John Edmund Fitzmaurice (January 8, 1839 - June 18, 1920) was an American prelate of the Roman Catholic Church who served as the fourth bishop of the Diocese of Erie in Pennsylvania (1899–1920).

==Biography==

=== Early life ===
John Fitzmaurice was born on January 8, 1839, in Newtown-Sandes, County Kerry in Ireland. He began studying law at age fifteen. In 1858, he immigrated to the United States, where he began his studies for the priesthood at St. Charles Borromeo Seminary in Philadelphia, Pennsylvania.

Fitzmaurice was ordained to the priesthood by Bishop James Wood on December 21, 1862, and then served as a curate at St. John's and St. Paul's Parishes in Philadelphia. After serving as pastor of St. Agatha's Parish in Philadelphia, he became rector of St. Charles Seminary in 1886. His nephew, Edmond John Fitzmaurice, was also rector of St. Charles (1920–1925) as well as Bishop of Wilmington (1925–1960).
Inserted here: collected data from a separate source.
(** The body of the loop of [get_selection]. *)
Definition and_next (s : selection) (m : option mask) : result (option mask) :=
  let* mi := find_selection L s lat long in and_ m mi.

Lemma and_loop (tl : list selection) (m0 m : mask) :
  shaped (length lat) (length long) m0 ->
  for_each tl and_next (Some m0) = Ok (Some m) ->
  exists ms,
    Forall2 (fun s mi => find_selection L s lat long = Ok (Some mi)) tl ms /\
    shaped (length lat) (length long) m /\
    forall y x,
      cell m y x =
      fold_left (fun c mi => match c, cell mi y x with
                             | Some p, Some q => Some (p && q)
                             | _, _ => None
                             end) ms (cell m0 y x).
Proof.
  revert m0. induction tl as [|s tl IH]; intros m0 Hm0; cbn [for_each].
  - intros [= <-]. exists []. split; [constructor|]. split; [assumption|].
    reflexivity.
  - unfold and_next at 1.
    destruct (find_selection L s lat long) as [[mi|]|] eqn:Hs; cbn [bind and_];
      try discriminate.
    intros Hloop.
    pose proof (find_selection_shaped _ _ _ _ _ Hs) as Hmi.
    destruct (IH (mask_and m0 mi) (mask_and_shaped _ _ _ _ Hm0 Hmi) Hloop)
      as (ms & Hms & Hm & Hcell).
    exists (mi :: ms). split; [constructor; assumption|].
    split; [assumption|].
    intros y x. rewrite Hcell. simpl. rewrite mask_and_cell. reflexivity.
Qed.

(** On cells of the grid the combination is a conjunction: the cell
    is excluded when every shape excludes it. *)
Lemma fold_cells (ms : list mask) (y x : nat) (b0 : bool) :
  Forall (shaped (length lat) (length long)) ms ->
  (y < length lat)%nat -> (x < length long)%nat ->
  fold_left (fun c mi => match c, cell mi y x with
                         | Some p, Some q => Some (p && q)
                         | _, _ => None
                         end) ms (Some b0)
  = Some (b0 && forallb (fun mi => masked_out mi y x) ms).
Proof.
  intros Hms Hy Hx. revert b0.
  induction Hms as [|mi ms Hmi _ IH]; intros b0; simpl.
  - rewrite andb_true_r. reflexivity.
  - destruct (shaped_cell _ _ _ _ _ Hmi Hy Hx) as [q Hq].
    rewrite Hq, IH. unfold masked_out at 2. rewrite Hq.
    destruct b0, q; simpl; try reflexivity;
      rewrite ?bool_decide_eq_true_2, ?bool_decide_eq_false_2
        by congruence; reflexivity.
Qed.

(** The mask of two or more shapes. *)
Lemma selection_mask_several (sels : list selection) (om : option mask) :
  (2 <= length sels)%nat ->
  selection_mask L (Several sels) lat long = Ok om ->
  exists m ms,
    om = Some m /\
    Forall2 (fun s mi => find_selection L s lat long = Ok (Some mi)) sels ms /\
    shaped (length lat) (length long) m /\
    forall y x, (y < length lat)%nat -> (x < length long)%nat ->
      cell m y x = Some (forallb (fun mi => masked_out mi y x) ms).
Proof.
  intros Hlen. unfold selection_mask.
  destruct sels as [|s0 tl]; [simpl in Hlen; lia|].
  destruct (getitem_valid (s0 :: tl) 0) as (s & Hs & Hlook).
  { unfold len. simpl. lia. }
  rewrite Hs. simpl in Hlook. injection Hlook as <-. cbn [bind].
  destruct (find_selection L s0 lat long) as [om0|] eqn:H0; cbn [bind];
    [|discriminate].
  pose proof (for_each_by_index and_next [s0] tl om0) as Hloop.
  change ([s0] ++ tl) with (s0 :: tl) in Hloop.
  change (len [s0]) with 1%Z in Hloop.
  unfold and_next at 1 in Hloop. rewrite Hloop. clear Hloop.
  destruct tl as [|s1 tl]; [simpl in Hlen; lia|].
  cbn [for_each]. unfold and_next at 1.
  destruct (find_selection L s1 lat long) as [[m1|]|] eqn:H1; cbn [bind];
    try (destruct om0; discriminate).
  destruct om0 as [m0|]; [|discriminate]. cbn [and_ bind].
  pose proof (find_selection_shaped _ _ _ _ _ H0) as Hm0.
  pose proof (find_selection_shaped _ _ _ _ _ H1) as Hm1.
  intros Hfold.
  assert (Hom : exists m, om = Some m).
  { destruct om as [m|]; [eauto|]. exfalso. clear -Hfold.
    revert Hfold. generalize (mask_and m0 m1).
    induction tl as [|s tl IH]; intros acc; cbn [for_each].
    - discriminate.
    - unfold and_next at 1.
      destruct (find_selection L s lat long) as [[mi|]|]; cbn [bind and_];
        try discriminate.
      apply IH. }
  destruct Hom as [m ->].
  destruct (and_loop tl _ m (mask_and_shaped _ _ _ _ Hm0 Hm1) Hfold)
    as (ms & Hms & Hm & Hcell).
  exists m, (m0 :: m1 :: ms). split; [reflexivity|].
  split; [repeat constructor; assumption|]. split; [assumption|].
  intros y x Hy Hx. rewrite Hcell, mask_and_cell.
  destruct (shaped_cell _ _ _ _ _ Hm0 Hy Hx) as [b0 Hb0].
  destruct (shaped_cell _ _ _ _ _ Hm1 Hy Hx) as [b1 Hb1].
  rewrite Hb0, Hb1, fold_cells; try assumption.
  - f_equal. simpl. unfold masked_out at 2 3. rewrite Hb0, Hb1.
    destruct b0, b1; simpl; try reflexivity;
      rewrite ?bool_decide_eq_true_2, ?bool_decide_eq_false_2
        by congruence; reflexivity.
  - clear -Hms. induction Hms as [|s mi tl ms Hs _ IH]; constructor.
    + eapply find_selection_shaped; eassumption.
    + assumption.
Qed.
End Combination.

(** *** [get_selection] *)

Lemma np_ma_array_same_shape {V} (rows cols : nat) (d : grid V) (m : mask) :
  shaped rows cols d -> shaped rows cols m ->
  np_ma_array d (Some m) = Ok {| ma_data := d; ma_mask := m |}.
Proof.
  intros Hd Hm. unfold np_ma_array, shape_eqb.
  rewrite bool_decide_eq_true_2; [reflexivity|].
  rewrite (shaped_lengths _ _ _ Hd), (shaped_lengths _ _ _ Hm). reflexivity.
Qed.

(** A raster layer on the grid [lat4] x [long6] with a single frame,
    and two overlapping rectangles drawn on it. *)
Definition frame0 : grid Z := replicate 4 (replicate 6 0%Z).

Definition raster0 : RasterLayer.t Z unit unit unit :=
  {| RasterLayer.coords := (lat4, long6);
     RasterLayer.data := [frame0];
     RasterLayer.cmap := "viridis";
     RasterLayer.cache := [RasterLayer.Frame tt];
     RasterLayer.transform := tt;
     RasterLayer.frame := 0;
     RasterLayer.bounds := tt;
     RasterLayer.bounds_img := tt;
     RasterLayer.url := Some tt |}.

Definition west : selection := polygon_of rect_west.
Definition east : selection := polygon_of rect_east.

Definition mask_west : mask :=
  [[true; false; false; false; false; true];
   [true; false; false; false; false; true];
   [true; false; false; false; false; true];
   [true; false; false; false; false; true]].

Definition mask_east : mask :=
  [[true; true; false; false; false; false];
   [true; true; false; false; false; false];
   [true; true; false; false; false; false];
   [true; true; false; false; false; false]].

(** Only the westmost column is outside both rectangles. *)
Definition mask_west_east : mask :=
  [[true; false; false; false; false; false];
   [true; false; false; false; false; false];
   [true; false; false; false; false; false];
   [true; false; false; false; false; false]].

(** C1 (as the code has it). For a query of two or more shapes on a
    layer whose frames have one row per latitude and one column per
    longitude, every shape has a mask of its own and the mask
    [get_selection] returns is their conjunction ([&]): a cell is
    excluded exactly when every shape excludes it, so a cell that some
    shape includes is included. *)
Theorem get_selection_several_is_and {V bbox affine artifact : Type}
  (L : pylib) (l : RasterLayer.t V bbox affine artifact)
  (sels : list selection) (r : masked_array V) :
  Forall (shaped (length (fst (RasterLayer.coords l)))
                 (length (snd (RasterLayer.coords l))))
         (RasterLayer.data l) ->
  (2 <= length sels)%nat ->
  RasterLayer.get_selection L l (Several sels) = Ok r ->
  exists ms,
    Forall2 (fun s mi =>
               find_selection L s (fst (RasterLayer.coords l))
                 (snd (RasterLayer.coords l)) = Ok (Some mi)) sels ms /\
    forall y x,
      (y < length (fst (RasterLayer.coords l)))%nat ->
      (x < length (snd (RasterLayer.coords l)))%nat ->
      cell (ma_mask r) y x = Some (forallb (fun mi => masked_out mi y x) ms) /\
      (forall mi, mi ∈ ms -> cell mi y x = Some false ->
                  cell (ma_mask r) y x = Some false).
Proof.
  intros Hdata Hsels. unfold RasterLayer.get_selection.
  destruct (selection_mask L (Several sels) _ _) as [om|] eqn:Hmask;
    cbn [bind]; [|discriminate].
  destruct (selection_mask_several _ _ _ _ _ Hsels Hmask)
    as (m & ms & -> & Hms & Hm & Hcell).
  destruct (getitem (RasterLayer.data l) (RasterLayer.frame l)) as [d|] eqn:Hd;
    cbn [bind]; [|discriminate].
  assert (Hshape : shaped (length (fst (RasterLayer.coords l)))
                          (length (snd (RasterLayer.coords l))) d).
  { unfold getitem in Hd.
    destruct (norm_index _ _) as [k|]; cbn [bind] in Hd; [|discriminate].
    destruct (RasterLayer.data l !! k) as [d'|] eqn:Hk; [|discriminate].
    injection Hd as <-.
    exact (proj1 (Forall_lookup _ _) Hdata _ _ Hk). }
  rewrite (np_ma_array_same_shape _ _ _ _ Hshape Hm). intros [= <-].
  exists ms. split; [assumption|]. intros y x Hy Hx. cbn [ma_mask].
  split; [apply Hcell; assumption|].
  intros mi Hmi Hin. rewrite Hcell by assumption. f_equal.
  apply not_true_is_false. intros Hall.
  rewrite forallb_forall in Hall.
  specialize (Hall mi (proj1 (list_elem_of_In _ _) Hmi)).
  unfold masked_out in Hall. apply bool_decide_eq_true_1 in Hall. congruence.
Qed.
=== Coadjutor Bishop and Bishop of Erie ===
On December 14, 1897, Fitzmaurice was appointed coadjutor bishop of the Diocese of Erie and titular bishop of Amisus by Pope Leo XIII. He received his episcopal consecration on February 24, 1898, from Archbishop Patrick Ryan, with Bishops Ignatius Horstmann and Edmond Prendergast serving as co-consecrators. He succeeded Tobias Mullen as Bishop on September 15, 1899.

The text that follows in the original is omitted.